(PROVIDED ENTRIES)
********************
(** Signals and lease events that are still to come; none when the lists are
    used up. *)
Record PlaneWorld := mkPlane {
  pw_db : PlaneDb;
  pw_turns : list (Turn PlaneDb);
  pw_clock : Z;
  pw_signals : list bool;
  pw_lease : list Received
}.
Definition set_pw_db (d : PlaneDb) (w : PlaneWorld) : PlaneWorld :=
  mkPlane d (pw_turns w) (pw_clock w) (pw_signals w) (pw_lease w).
Definition pass (d : Z) (w : PlaneWorld) : PlaneWorld :=
  mkPlane (pw_db w) (pw_turns w) (pw_clock w + d) (pw_signals w) (pw_lease w).

(** The database's clock counts microseconds. *)
Definition db_now (w : PlaneWorld) : i64 := pw_clock w / 1000.

Definition plane_request {X} (f : i64 -> PlaneDb -> PlaneDb * result StoreError X) (w : PlaneWorld) : PlaneWorld * result StoreError X :=
  match pw_turns w with
  | [] => let '(d, r) := f (db_now w) (pw_db w) in (set_pw_db d w, r)
  | t :: ts =>
      let w := mkPlane (tn_before t (pw_db w)) ts (pw_clock w + tn_clock t) (pw_signals w) (pw_lease w) in
      match tn_delivery t with
      | RequestLost => (w, Err connection_lost)
      | Delivered => let '(d, r) := f (db_now w) (pw_db w) in (set_pw_db d w, r)
      | ReplyLost => (set_pw_db (f (db_now w) (pw_db w)).1 w, Err connection_lost)
      end
  end.

Definition on_plane_tables {X} (f : i64 -> Tables -> Tables * result string X) : i64 -> PlaneDb -> PlaneDb * result StoreError X :=
  fun now d => let '(t, r) := f now (plane_tables d) in (put_tables t d, map_err map_sqlx r).
Definition on_plane_tasks {X} (f : i64 -> @Tx J TV E OB TC X) : i64 -> PlaneDb -> PlaneDb * result StoreError X :=
  fun now d => let '(t, r) := f now (plane_tasks d) in (put_tasks t d, r).

Definition get_desired_assignment (name : string) (d : Tables) : option AssignmentTarget := n ← nodes d !! name; wanted n.

Definition next_signal (w : PlaneWorld) : PlaneWorld * bool :=
  match pw_signals w with
  | [] => (w, false)
  | s :: l => (mkPlane (pw_db w) (pw_turns w) (pw_clock w) l (pw_lease w), s)
  end.

#[export] Instance plane_world : @NodeWorld J TV E TC PlaneWorld := {
  nw_now := pw_clock;
  nw_sleep := pass;
  nw_sleep_or_signal d w := next_signal (pass d w);
  nw_signalled := next_signal;
  nw_jitter w := (w, 1%float);
  nw_startup w := (w, Announced (Some LeaseReady));
  nw_try_recv w :=
    match pw_lease w with
    | [] => (w, Empty)
    | e :: l => (mkPlane (pw_db w) (pw_turns w) (pw_clock w) (pw_signals w) l, e)
    end;
  nw_get_desired_assignment name := plane_request (fun _ d => (d, Ok (get_desired_assignment name (plane_tables d))));
  nw_set_current_assignment uuid r run := plane_request (on_plane_tables (fun now => set_current_assignment now uuid r run));
  nw_clear_current_assignment uuid := plane_request (on_plane_tables (fun now => clear_current_assignment now uuid));
  nw_consume_node_shutdown_request uuid :=
    plane_request (on_plane_tables (fun _ t => let '(t, b) := consume_node_shutdown_request uuid t in (t, Ok b)));
  nw_expire_node_lease uuid := plane_request (on_plane_tables (fun now t => (expire_node_lease now uuid t, Ok tt)));
  nw_load_active_run_task run := plane_request (on_plane_tasks (fun _ t => (t, load_active_run_task run t)));
  nw_list_run_tasks run := plane_request (on_plane_tasks (fun _ t => (t, list_run_tasks run t)));
  nw_fail_run_task id reason := plane_request (on_plane_tasks (fun now => fail_run_task now id reason));
  nw_clear_desired_assignments_for_run run :=
    plane_request (on_plane_tables (fun _ t =>
      (clear_desired_assignments_for_run run t,
       Ok (rows_matching (fun _ n => on_tree t run (wanted n) || on_run run (pool n)) t))))
}.

(** *** The two workers' tables apart *)

Lemma plane_tables_put_tasks_nodes t d : nodes (plane_tables (put_tasks t d)) = nodes (plane_tables d).
Proof. done. Qed.
Lemma put_plane_tables d : put_tables (plane_tables d) d = d.
Proof. by destruct d as [[] ? ?]. Qed.
Lemma plane_tasks_put t d : plane_tasks (put_tasks t d) = t.
Proof. done. Qed.
Lemma put_plane_tasks d : put_tasks (plane_tasks d) d = d.
Proof. by destruct d as [[] ? ?]. Qed.

(** *** Failing a task *)

Lemma fail_row_fits (now : i64) id reason (r : @RunTaskRow J TV E TC) (d : @TaskTables J TV E OB TC) :
  tasks_ok d -> run_tasks d !! id = Some r -> row_conflict id (fail_row now reason r) (run_tasks d) = None.
Proof.
  intros Hok Hr. apply row_conflict_none. split; [exact (ok_progress _ Hok _ _ Hr)|]. intros other o Ho Hne.
  pose proof (ok_unlike _ Hok id other r o Hr Ho (not_eq_sym Hne)) as Hu. intros Hrun. destruct (Hu Hrun) as (? & ? & _).
  split_and!; [done..|]. by intros [? _].
Qed.

Lemma fail_run_task_fails now id reason r (d : @TaskTables J TV E OB TC) :
  tasks_ok d -> run_tasks d !! id = Some r -> is_pending r || is_active r = true ->
  fail_run_task now id reason d = (set_run_tasks (<[id := fail_row now reason r]> (run_tasks d)) d, Ok tt).
Proof.
  intros Hok Hr Hs. unfold fail_run_task, transaction, update_task, se_bind, update_row. rewrite Hr, Hs.
  unfold se_bind, write_row. by rewrite (fail_row_fits now id reason r d Hok Hr).
Qed.

Lemma load_active_row run (d : @TaskTables J TV E OB TC) (t : StoredTask) :
  load_active_run_task run d = Ok (Some t) ->
  exists r, run_tasks d !! task_id (st_task t) = Some r /\ rt_run_id r = run /\ rt_state r = TActive.
Proof.
  unfold load_active_run_task. destruct (find _ _) as [[id r]|] eqn:Ef; [|done].
  intros H. apply result_bind_ok in H as (t' & Hd & [= <-]).
  apply find_queue in Ef as (Hr & Hrun & Ha & _). apply bool_decide_eq_true in Ha.
  exists r. split_and!; [|done|done]. revert Hd. unfold protocol, decode_task_row.
  destruct (let? _ := _ in _) eqn:Ed; [|done]. intros [= <-].
  repeat (apply result_bind_ok in Ed as (? & _ & Ed)). by injection Ed as <-.
Qed.

(** *** Requests that get through *)

Lemma plane_request_quiet {X} (f : i64 -> PlaneDb -> PlaneDb * result StoreError X) w :
  pw_turns w = [] -> plane_request f w = (set_pw_db (f (db_now w) (pw_db w)).1 w, (f (db_now w) (pw_db w)).2).
Proof. intros Hq. unfold plane_request. rewrite Hq. by destruct (f _ _). Qed.

Definition cleared (run : i32) (d : PlaneDb) : PlaneDb := put_tables (clear_desired_assignments_for_run run (plane_tables d)) d.

Lemma clear_quiet run w :
  pw_turns w = [] -> (nw_clear_desired_assignments_for_run run w).1 = set_pw_db (cleared run (pw_db w)) w.
Proof. intros Hq. cbn. by rewrite plane_request_quiet. Qed.

Lemma cleared_nodes run d name node :
  nodes (plane_tables (cleared run d)) !! name = Some node ->
  on_tree (plane_tables (cleared run d)) run (wanted node) = false /\ on_run run (pool node) = false.
Proof.
  change (nodes (plane_tables (cleared run d))) with (nodes (clear_desired_assignments_for_run run (plane_tables d))).
  change (on_tree (plane_tables (cleared run d))) with (on_tree (plane_tables d)).
  unfold clear_desired_assignments_for_run. rewrite lookup_update_nodes.
  destruct (nodes (plane_tables d) !! name) as [n0|]; [|done]. cbn [fmap option_fmap option_map]. intros [= <-].
  destruct (_ || _)%bool eqn:Ec; [done|]. by apply orb_false_iff in Ec.
Qed.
********************
(INSTRUCTIONS TO FOLLOW)
From the material above, set down exactly the lines starting at the one with "(** *** Failing a task *)" and ending at the one with "intros Hok Hr.", end lines included.

(PROBLEM SOLUTION)
(** *** Failing a task *)

Lemma fail_row_fits (now : i64) id reason (r : @RunTaskRow J TV E TC) (d : @TaskTables J TV E OB TC) :
  tasks_ok d -> run_tasks d !! id = Some r -> row_conflict id (fail_row now reason r) (run_tasks d) = None.
Proof.
  intros Hok Hr. apply row_conflict_none. split; [exact (ok_progress _ Hok _ _ Hr)|]. intros other o Ho Hne.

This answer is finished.